**Problem details**
Take every line from the records below that includes the word "JError".

**Exercise input**
Definition joi_date_iso (key : string) (v : value) : list detail :=
  match v with
  | Str s => if isIsoDate s then [] else [Joi key "date.format"]
  | _ => [Joi key "date.base"]
  end.

(** Validation stops at the first key in error. *)
Fixpoint first_error (l : list (list detail)) : list detail :=
  match l with
  | [] => []
  | [] :: l' => first_error l'
  | e :: _ => e
  end.

Definition createTaskSchema (b : body) : list detail :=
  first_error
    [ joi_required "title" (b_title b) (joi_string "title" 1 255 (b_title b));
      joi_optional (b_description b) (joi_string "description" 0 1000 (b_description b));
      joi_optional (b_priority b) (joi_valid "priority" ["low"; "medium"; "high"] (b_priority b));
      joi_optional (b_dueDate b) (joi_date_iso "dueDate" (b_dueDate b));
      joi_optional (b_completed b) (joi_boolean "completed" (b_completed b)) ].

Definition updateTaskSchema (b : body) : list detail :=
  first_error
    [ joi_optional (b_title b) (joi_string "title" 1 255 (b_title b));
      joi_optional (b_description b) (joi_string "description" 0 1000 (b_description b));
      joi_optional (b_priority b) (joi_valid "priority" ["low"; "medium"; "high"] (b_priority b));
      joi_optional (b_dueDate b) (joi_date_iso "dueDate" (b_dueDate b));
      joi_optional (b_completed b) (joi_boolean "completed" (b_completed b)) ].
End Schemas.

End Validation.

(** ** Responses and thrown errors *)

Module Http.

Record pagination := mkPagination {
  page : Z;
  limit : Z;
  total : Z;
  pages : option Z
}.

(** A JavaScript error object, by the properties the handler reads. *)
Record error := mkError {
  name : string;
  code : option string;
  statusCode : option Z;
  message : string;
  details : option string;
  stack : string
}.

Record error_response := mkErrorResponse {
  er_error : string;
  er_statusCode : Z;
  er_path : string;
  er_method : string;
  er_details : option string;
  er_stack : option string
}.

Inductive json :=
| JTasks (tasks : list Db.task) (p : pagination)
| JTask (task : option Db.task)
| JError (error : string) (details : list Validation.detail)
| JFailure (e : error_response)
| JEmpty.

Record response := mkResponse {
  status : Z;
  content : json
}.

(** What a route does with a request: answer, or pass an error on. *)
Inductive reply :=
| Send (r : response)
| Next (e : error).

(** The error the driver throws for a failed statement. *)
Definition database_error (sqlstate : string) : error :=
  mkError "error" (Some sqlstate) None "database error" None "".

End Http.

(** ** middleware/errorHandler.js *)

Module ErrorHandler.
Import Http.

Definition code_is (err : error) (c : string) : bool :=
  match code err with
  | Some c' => c' =? c
  | None => false
  end.

Definition nonzero (z : option Z) : option Z :=
  match z with
  | Some n => if (n =? 0)%Z then None else Some n
  | None => None
  end.

Definition nonempty (s : option string) : option string :=
  match s with
  | Some t => if t =? "" then None else Some t
  | None => None
  end.

(** [node_env] is [process.env.NODE_ENV]. *)
Definition errorHandler (node_env : option string) (err : error)
           (path method : string) : response :=
  (* Default error response *)
  let statusCode := 500%Z in
  let message := "Internal Server Error" in
  let details : option string := None in
  (* Handle specific error types *)
  let '(statusCode, message, details) :=
    if name err =? "ValidationError" then
      (400%Z, "Validation Error",
       match nonempty (Http.details err) with
       | Some d => Some d
       | None => Some (Http.message err)
       end)
    else if name err =? "CastError" then
      (400%Z, "Invalid ID format", details)
    else if code_is err "23505" then
      (409%Z, "Resource already exists", details)
    else if code_is err "23503" then
      (400%Z, "Referenced resource does not exist", details)
    else if code_is err "23502" then
      (400%Z, "Required field is missing", details)
    else if code_is err "42P01" then
      (500%Z, "Database table not found", details)
    else if code_is err "ECONNREFUSED" then
      (503%Z, "Database connection failed", details)
    else
      match nonzero (Http.statusCode err) with
      | Some sc => (sc, Http.message err, details)
      | None => (statusCode, message, details)
      end in
  (* Don't expose internal errors in production *)
  let '(message, details) :=
    if match node_env with Some e => e =? "production" | None => false end
       && (statusCode =? 500)%Z
    then ("Internal Server Error", None)
    else (message, details) in
  let errorResponse :=
    mkErrorResponse message statusCode path method
      (* if (details) *)
      (nonempty details)
      (* Include stack trace in development *)
      (if match node_env with Some e => e =? "development" | None => false end
       then Some (stack err) else None) in
  mkResponse statusCode (JFailure errorResponse).

End ErrorHandler.

(** ** routes/todos.js *)

Module Todos.
Import Js Validation Http.

(** [req.query] of GET /tasks.  [page] and [limit] reach the handler as
    decimal numerals; the record carries the integers they denote.  On
    integers a JavaScript number holds exactly, which are those up to
    [Number.MAX_SAFE_INTEGER] in absolute value, [(page - 1) * limit] is
    integer arithmetic and [parseInt(.., 10)] the identity, and that is
    how [data_query] and [get_tasks] compute; beyond them the handler
    rounds, and a request with such a page, limit or offset is outside
    the embedding ([ListSpec.servable] names the requests inside). *)
Record list_query := mkListQuery {
  q_page : option Z;
  q_limit : option Z;
  q_priority : option string;
  q_completed : option string;
  q_search : option string
}.

Definition default (d : Z) (p : option Z) : Z :=
  match p with
  | Some z => z
  | None => d
  end.

(** The value pushed for a parameter the guard found present. *)
Definition pushed (p : option string) : string :=
  match p with
  | Some s => s
  | None => ""
  end.

Definition rows_of (r : Db.result) : list Db.task :=
  match r with
  | Db.Rows rs => rs
  | Db.Count _ => []
  end.

(** [parseInt(countResult.rows[0].count, 10)] *)
Definition count_of (r : Db.result) : Z :=
  match r with
  | Db.Count n => n
  | Db.Rows _ => 0
  end.

Definition validation_error (errors : list detail) : reply :=
  Send (mkResponse 400 (JError "Validation Error" errors)).

Definition not_found : reply :=
  Send (mkResponse 404 (JError "Task not found" [])).

(** *** GET /tasks *)

(** Lines 43-63: the data query and its values. *)
Definition data_query (q : list_query) : string * list Db.value :=
  let page := default 1 (q_page q) in
  let limit := default 10 (q_limit q) in
  let offset := ((page - 1) * limit)%Z in
  let query := "SELECT * FROM tasks WHERE 1=1" in
  let queryParams : list Db.value := [] in
  let paramCount := 0%nat in
  let '(query, queryParams, paramCount) :=
    if truthy_param (q_priority q) then
      (query ^^ " AND priority = $" ^^ Str.of_nat (paramCount + 1),
       queryParams ++ [Db.VStr (pushed (q_priority q))],
       (paramCount + 1)%nat)
    else (query, queryParams, paramCount) in
  let '(query, queryParams, paramCount) :=
    match q_completed q with
    | Some completed =>
        (query ^^ " AND completed = $" ^^ Str.of_nat (paramCount + 1),
         queryParams ++ [Db.VBool (completed =? "true")],
         (paramCount + 1)%nat)
    | None => (query, queryParams, paramCount)
    end in
  let '(query, queryParams, paramCount) :=
    if truthy_param (q_search q) then
      (query ^^ " AND (title ILIKE $" ^^ Str.of_nat (paramCount + 1)
             ^^ " OR description ILIKE $" ^^ Str.of_nat (paramCount + 2) ^^ ")",
       queryParams ++ [Db.VStr ("%" ^^ pushed (q_search q) ^^ "%");
                       Db.VStr ("%" ^^ pushed (q_search q) ^^ "%")],
       (paramCount + 2)%nat)
    else (query, queryParams, paramCount) in
  (query ^^ " ORDER BY created_at DESC LIMIT $" ^^ Str.of_nat (paramCount + 1)
         ^^ " OFFSET $" ^^ Str.of_nat (paramCount + 2),
   queryParams ++ [Db.VInt limit; Db.VInt offset]).

(** Lines 68-85: the count query and its values. *)
Definition count_query (q : list_query) : string * list Db.value :=
  let countQuery := "SELECT COUNT(*) FROM tasks WHERE 1=1" in
  let countParams : list Db.value := [] in
  let countParamCount := 0%nat in
  let '(countQuery, countParams, countParamCount) :=
    if truthy_param (q_priority q) then
      (countQuery ^^ " AND priority = $" ^^ Str.of_nat (countParamCount + 1),
       countParams ++ [Db.VStr (pushed (q_priority q))],
       (countParamCount + 1)%nat)
    else (countQuery, countParams, countParamCount) in
  let '(countQuery, countParams, countParamCount) :=
    match q_completed q with
    | Some completed =>
        (countQuery ^^ " AND completed = $" ^^ Str.of_nat (countParamCount + 1),
         countParams ++ [Db.VBool (completed =? "true")],
         (countParamCount + 1)%nat)
    | None => (countQuery, countParams, countParamCount)
    end in
  let '(countQuery, countParams, countParamCount) :=
    if truthy_param (q_search q) then
      (countQuery ^^ " AND (title ILIKE $" ^^ Str.of_nat (countParamCount + 1)
                  ^^ " OR description ILIKE $" ^^ Str.of_nat (countParamCount + 2) ^^ ")",
       countParams ++ [Db.VStr ("%" ^^ pushed (q_search q) ^^ "%");
                       Db.VStr ("%" ^^ pushed (q_search q) ^^ "%")],
       (countParamCount + 2)%nat)
    else (countQuery, countParams, countParamCount) in
  (countQuery, countParams).

Definition get_tasks (srv : Db.server) (now : Z) (st : Db.state) (q : list_query) : Db.state * reply :=
  let page := default 1 (q_page q) in
  let limit := default 10 (q_limit q) in
  let '(query, queryParams) := data_query q in
  match Db.query srv now st query queryParams with
  | Db.Err c => (st, Next (database_error c))
  | Db.Ok (st, result) =>
      (* Get total count for pagination *)
      let '(countQuery, countParams) := count_query q in
      match Db.query srv now st countQuery countParams with
      | Db.Err c => (st, Next (database_error c))
      | Db.Ok (st, countResult) =>
          let totalCount := count_of countResult in
          (st, Send (mkResponse 200
                 (JTasks (rows_of result)
                         (mkPagination page limit totalCount
                                       (ceil_div totalCount limit)))))
      end
  end.

(** *** GET /tasks/:id *)

Definition get_task (srv : Db.server) (now : Z) (st : Db.state) (id : Z) : Db.state * reply :=
  match id_chain id with
  | (_ :: _) as errors => (st, validation_error errors)
  | [] =>
      match Db.query srv now st "SELECT * FROM tasks WHERE id = $1" [Db.VInt id] with
      | Db.Err c => (st, Next (database_error c))
      | Db.Ok (st, result) =>
          match rows_of result with
          | [] => (st, not_found)
          | row :: _ => (st, Send (mkResponse 200 (JTask (Some row))))
          end
      end
  end.

Section Routes.
Variable srv : Db.server.
Variable isISO8601 : string -> bool.
Variable isIsoDate : string -> bool.

(** [validateRequest(schema)] answers 400 itself; [None] is [next()]. *)
Definition validateRequest (schema : body -> list detail) (b : body) : option reply :=
  match schema b with
  | (_ :: _) as details => Some (validation_error details)
  | [] => None
  end.

(** *** POST /tasks *)

Definition post_task (now : Z) (st : Db.state) (b : body) : Db.state * reply :=
  let '(b, errors) := post_chains isISO8601 b in
  match validateRequest (createTaskSchema isIsoDate) b with
  | Some r => (st, r)
  | None =>
      match errors with
      | _ :: _ => (st, validation_error errors)
      | [] =>
          let title := b_title b in
          let description := b_description b in
          let priority := b_priority b in
          let dueDate := b_dueDate b in
          let completed := b_completed b in
          match Db.query srv now st
                  "INSERT INTO tasks (title, description, priority, due_date, completed) VALUES ($1, $2, $3, $4, $5) RETURNING *"
                  [to_db title; to_db (or description Null);
                   to_db (or priority (Str "medium")); to_db (or dueDate Null);
                   to_db (or completed (Bool false))] with
          | Db.Err c => (st, Next (database_error c))
          | Db.Ok (st, result) =>
              (st, Send (mkResponse 201 (JTask (hd_error (rows_of result)))))
          end
      end
  end.

(** *** PUT /tasks/:id *)

(** Lines 188-211: the SET list and its values. *)
Definition update_fields (b : body) : list string * list Db.value * nat :=
  let updateFields : list string := [] in
  let values : list Db.value := [] in
  let paramCount := 0%nat in
  let '(updateFields, values, paramCount) :=
    if defined (b_title b) then
      (updateFields ++ ["title = $" ^^ Str.of_nat (paramCount + 1)],
       values ++ [to_db (b_title b)], (paramCount + 1)%nat)
    else (updateFields, values, paramCount) in
  let '(updateFields, values, paramCount) :=
    if defined (b_description b) then
      (updateFields ++ ["description = $" ^^ Str.of_nat (paramCount + 1)],
       values ++ [to_db (b_description b)], (paramCount + 1)%nat)
    else (updateFields, values, paramCount) in
  let '(updateFields, values, paramCount) :=
    if defined (b_priority b) then
      (updateFields ++ ["priority = $" ^^ Str.of_nat (paramCount + 1)],
       values ++ [to_db (b_priority b)], (paramCount + 1)%nat)
    else (updateFields, values, paramCount) in
  let '(updateFields, values, paramCount) :=
    if defined (b_dueDate b) then
      (updateFields ++ ["due_date = $" ^^ Str.of_nat (paramCount + 1)],
       values ++ [to_db (b_dueDate b)], (paramCount + 1)%nat)
    else (updateFields, values, paramCount) in
  let '(updateFields, values, paramCount) :=
    if defined (b_completed b) then
      (updateFields ++ ["completed = $" ^^ Str.of_nat (paramCount + 1)],
       values ++ [to_db (b_completed b)], (paramCount + 1)%nat)
    else (updateFields, values, paramCount) in
  (updateFields, values, paramCount).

**Your response**
| JError (error : string) (details : list Validation.detail)
  Send (mkResponse 400 (JError "Validation Error" errors)).
  Send (mkResponse 404 (JError "Task not found" [])).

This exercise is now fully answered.